How To Name A Planet

With the discovery of a rocky, roughly earth-sized planet orbiting Alpha Centauri B, not only are we that much closer to video games coming to life, we may be faced with a question of what name we might assign to a planet roughly like our own. To date, largely only science fiction authors have had to confront this creative dilemma.

Being part of the Centauri system suggests naming the planets after mythological centaurs. The Penguin Dictionary of Classical Mythology names the following centaurs: Agrius, Amphion, Anchius, Argeius, Chiron, Daphnis, Doupon, Elatus, Eurytion, Hippotion, Homadus, Ispoples, Melanchaetes, Nephele, Oreius, Pholus, Phrixus, Silenus, and Thereus. All nice and Greek-sounding. Chiron, Daphnis, and Pholus are probably the most well-known of these. Many centaurs appear in myths about the labors of Hercules, as well. 

Now, all of the named centaurs are male except for Nephele. Confusingly, one version lists Nephele as the name of the nymph who was the mother of the centaurs but not a centaur herself. So since almost all of the centaurs are male except for one, and since it’s quite likely that if there is a rocky planet in the (astronomically speaking) narrow zone in which liquid water on the surface is possible, perhaps the coincidence of exceptionality would suggest that such a “sweet spot” planet be named for this centaur also capable of bearing life (in the myth, anyway).

But there’s no particular reason why we’d have to go that route, as far as I can tell. It’s rather arbitrary that the multiple star system in which this planet (and presumably its as-yet-undetected sister planets) orbit is named for a centaur and the other stars in the the constellation are not necessary “near” one another in three-dimensional space. Would naming rights go to the scientist who discovered the planet? Perhaps name the planet after that scientist? There’s no entity with centralized authority here although most who involve themselves in such things seem to respect the International Astronomical Union and its naming conventions. Maybe to a corporate sponsor? “Pepsi Presents: The Colony at Alpha Centauri Bb-4. Alpha Centauri Bb-4: The Planetary Choice Of A New Generation!”

This is not exactly among the most pressing problems confronting our civilization at the moment, I know. But it’s a good deal less depressing than the ones that are.

Burt Likko

Pseudonymous Portlander. Homebrewer. Atheist. Recovering litigator. Recovering Republican. Recovering Catholic. Recovering divorcé. Recovering Former Editor-in-Chief of Ordinary Times. House Likko's Words: Scite Verum. Colite Iusticia. Vivere Con Gaudium.


  1. Interesting article….but are you seriously considering naming the planet after a female just because she’s female? Last time I checked, reproduction was not a mitotic event and actually required two parents.

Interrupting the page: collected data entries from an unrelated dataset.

(** Pool of one worker: a submission, then the worker pops, counts off and
    runs the job. *)
Definition singleton (f : A → result) (x : A) : list action :=
  speculative_increment f x ++ [Advance 0 true; Work 0 true; Work 0 true; Work 0 true].

(** Pool of one worker: [done], after which the worker scans its empty queue
    ten times, is refused by the blocking pop, reads a zero counter, sets its
    flag and returns. *)
Definition shutdown : list action :=
  [Begin Done; Advance 0 true; Advance 0 true]
  ++ replicate 13 (Work 0 true).

(** A submission accepted after the worker has returned, then [reset] up to
    its last step. *)
Definition late_submission_then_reset (f : A → result) (x : A) : list action :=
  shutdown
  ++ [Begin (Push f x); Advance 1 true; Advance 1 true; Advance 1 true;
      Advance 1 true]
  ++ [Begin Reset; Advance 2 true; Advance 2 true; Advance 2 true;
      Advance 2 true].

(** [wait_to_completion] reads a zero counter; a submission is accepted;
    [wait_to_completion] reads the flag and returns. *)
Definition submission_during_wait (f : A → result) (x : A) : list action :=
  shutdown
  ++ [Begin WaitToCompletion; Advance 1 true; Advance 1 true]
  ++ [Begin (Push f x); Advance 2 true; Advance 2 true; Advance 2 true;
      Advance 2 true]
  ++ [Advance 1 true; Advance 1 true].

(** Pool of one worker that drains: [done] while a submission stands between
    its increment and its [try_push]; the worker makes one round in vain,
    the job is pushed, the worker makes a second round that runs it, reads
    zero and returns. *)
Definition drain_two_rounds (f : A → result) (x : A) : list action :=
  speculative_increment f x
  ++ [Begin Done; Advance 1 true; Advance 1 true]
  ++ replicate 11 (Work 0 true)
  ++ [Work 0 true; Work 0 true; Work 0 true; Work 0 true]
  ++ [Advance 0 true]
  ++ replicate 9 (Work 0 true).

(** Pool of one worker: two submissions accepted one after the other, then
    the worker pops, counts off and runs each job. *)
Definition two_submissions (f : A → result) (x : A) : list action :=
  speculative_increment f x ++ [Advance 0 true]
  ++ [Begin (Push f x); Advance 1 true; Advance 1 true; Advance 1 true;
      Advance 1 true]
  ++ replicate 6 (Work 0 true).

(** ** Further observations *)

Definition past_loop_ok (w : world) : Prop :=
  ∀ id th, threads_ (pool w) !! id = Some th → scanning th = false →
    ∃ tq, queues_ (pool w) !! id = Some tq ∧ done_ tq = true.

(** No latch is set unless [done] or [reset] was entered. *)
Definition quiet_ok (w : world) : Prop :=
  Done ∉ ops w → Reset ∉ ops w →
  Forall (λ q, done_ q = false) (queues_ (pool w)).

(** Short of a [reset], a flag is set only by a worker that has returned. *)
Definition exited_ok (w : world) : Prop :=
  Reset ∉ ops w →
  ∀ j, exited_ (pool w) !! j = Some true → threads_ (pool w) !! j = Some Terminated.

(** The queues below [k] have their latch set. *)
Definition latched (k : nat) (qs : list task_queue) : Prop :=
  ∀ i tq, i < k → qs !! i = Some tq → done_ tq = true.

Definition done_frame_ok (qs : list task_queue) (fr : frame) : Prop :=
  match fr with
  | SetDone k => latched k qs
  | Returned _ => latched (length qs) qs
  | _ => True
  end.

Definition done_ok (w : world) : Prop :=
  Reset ∉ ops w →
  ∀ c fr, calls w !! c = Some (Done, fr) → done_frame_ok (queues_ (pool w)) fr.

(** The indices the submissions took, in the order in which they took them. *)
Definition indices (tr : trace) : list N :=
  flat_map (λ e : agent * event,
              match e.2 with EvNextIndex idx => [idx] | _ => [] end) tr.

Definition index_ok (w : world) (tr : trace) : Prop :=
  current_index_ (pool w) = (N.of_nat (length (indices tr)) mod size_modulus)%N
  ∧ indices tr
    = (λ i, (N.of_nat i mod size_modulus)%N) <$> seq 0 (length (indices tr)).

(** A call of push that has taken its index. *)
Definition took_index (c : api * frame) : nat :=
  match c.2 with
  | TryInc _ _ _ _ | TryPush _ _ _ _ | Revert _ _ _ _ | BlockingPush _ _ _ => 1
  | Returned _ => if is_push c.1 then 1 else 0
  | _ => 0
  end.

Definition taken_ok (w : world) (tr : trace) : Prop :=
  length (indices tr) = sum_list_with took_index (calls w).

(** Where a call of push can stand in a pool of zero workers. *)
Definition zero_frame_ok (fr : frame) : Prop :=
  match fr with
  | Entry | Made _ _ | BlockingPush _ _ _ => True
  | TryInc _ _ _ k => k = 0%N
  | _ => False
  end.

Definition zero_ok (w : world) : Prop :=
  nthreads_ (pool w) = 0%N ∧ threads_ (pool w) = [] ∧ aborted w = false
  ∧ ∀ c op fr, calls w !! c = Some (op, fr) → is_push op = true →
      zero_frame_ok fr.

(** The steps a call of push still has to take at most, [T] being the
    length of its scan. *)
Definition push_steps_left (T : nat) (fr : frame) : nat :=
  match fr with
  | Entry => 3 * T + 4
  | Made _ _ => 3 * T + 3
  | TryInc _ _ _ k => 3 * (T - N.to_nat k) + 2
  | TryPush _ _ _ k => 3 * (T - N.to_nat k) + 1
  | Revert _ _ _ k => 3 * (T - N.to_nat k)
  | BlockingPush _ _ _ => 1
  | _ => 0
  end.

(** The frames of [push]. *)
Definition push_frame (fr : frame) : bool :=
  match fr with
  | Entry | Made _ _ | TryInc _ _ _ _ | TryPush _ _ _ _ | Revert _ _ _ _
  | BlockingPush _ _ _ | Returned _ => true
  | _ => false
  end.

Definition frames_ok (w : world) : Prop :=
  ∀ c op fr, calls w !! c = Some (op, fr) → is_push op = true →
    push_frame fr = true.

(** Every job not yet run or abandoned is held exactly once: by a queue, by
    the call of push that made it, or by a worker. *)
Definition owned_ok (w : world) : Prop :=
  ∀ a, owners (Some a) w = due (Some a) (store w).

(** Jobs that ran have their result in their shared state, and no job ran
    twice. *)
Definition ran_ok (w : world) (tr : trace) : Prop :=
  NoDup (executed tr)
  ∧ ∀ t, t ∈ executed tr →
      ∃ a m, t = Some a ∧ store w !! a = Some m
             ∧ shared_state (_f m)
               = Some (Completed (callable (_f m) (_args m))).

(** What leaves [run] by an exception. *)
Definition thrown (tr : trace) : list exn :=
  flat_map (λ e : agent * event,
              match e.2 with EvThrow x => [x] | _ => [] end) tr.

(** Unless an empty task was handed to [push (task &&)], nothing was thrown
    and nobody holds an empty task. *)
Definition empty_ok (w : world) : Prop :=
  PushTask None ∉ ops w → aborted w = false ∧ owners None w = 0.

    • Yes I am suggesting exactly that. I have an affinity for females. And as I point out in the OP mythology gives us only one female centaur among many males which alone make her special. So reserving a special spot for that name seems appropriate. And in greek again myth, Gaia is female and symbolizes earth, the mother of life and the planet upon which we live. Again, a symbolic pointer towards preferring female rather than male symbols.

  2. What’s wrong with ‘Glyph’? Succinct, one-syllable like ‘Earth’, open to multiple interpretations, reflective of one of the great thinkers of our time*…

    *Prince, not me**.

    **But also, totally me.

  3. Well, we named our planet “Dirt”, essentially, so maybe we should stick with something that sounds more mundane, to stick with the convention.

  4. I like the idea of theme naming stellar systems. Ours has a Roman god theme, and I think a centaur theme for Alpha Centauri makes sense.

  5. Wikipedia informs me thusly:

    “It has a mass at least 113% of Earth’s and orbits Alpha Centauri B with a period of 3.236 days. Orbiting at a distance of 6 million kilometers from the star, 4% of the distance of the Earth to the Sun and ten times closer than the orbit of Mercury, the planet has an estimated surface temperature of at least 1500 K (roughly 1200 °C), too hot to be habitable.”


    • It’s a good reason not to pick a name dependant on it being in the life zone, since it apparently isn’t. But give things a few years; extrasolar planets that are close to their star are easier to find, so we may be finding more potentially life-bearing planets as time passes, we take more observations, and instruments get better.

  6. Seems a bit presumptuous; perhaps we should wait until we’re sure there’s nobody already living there before we go naming it.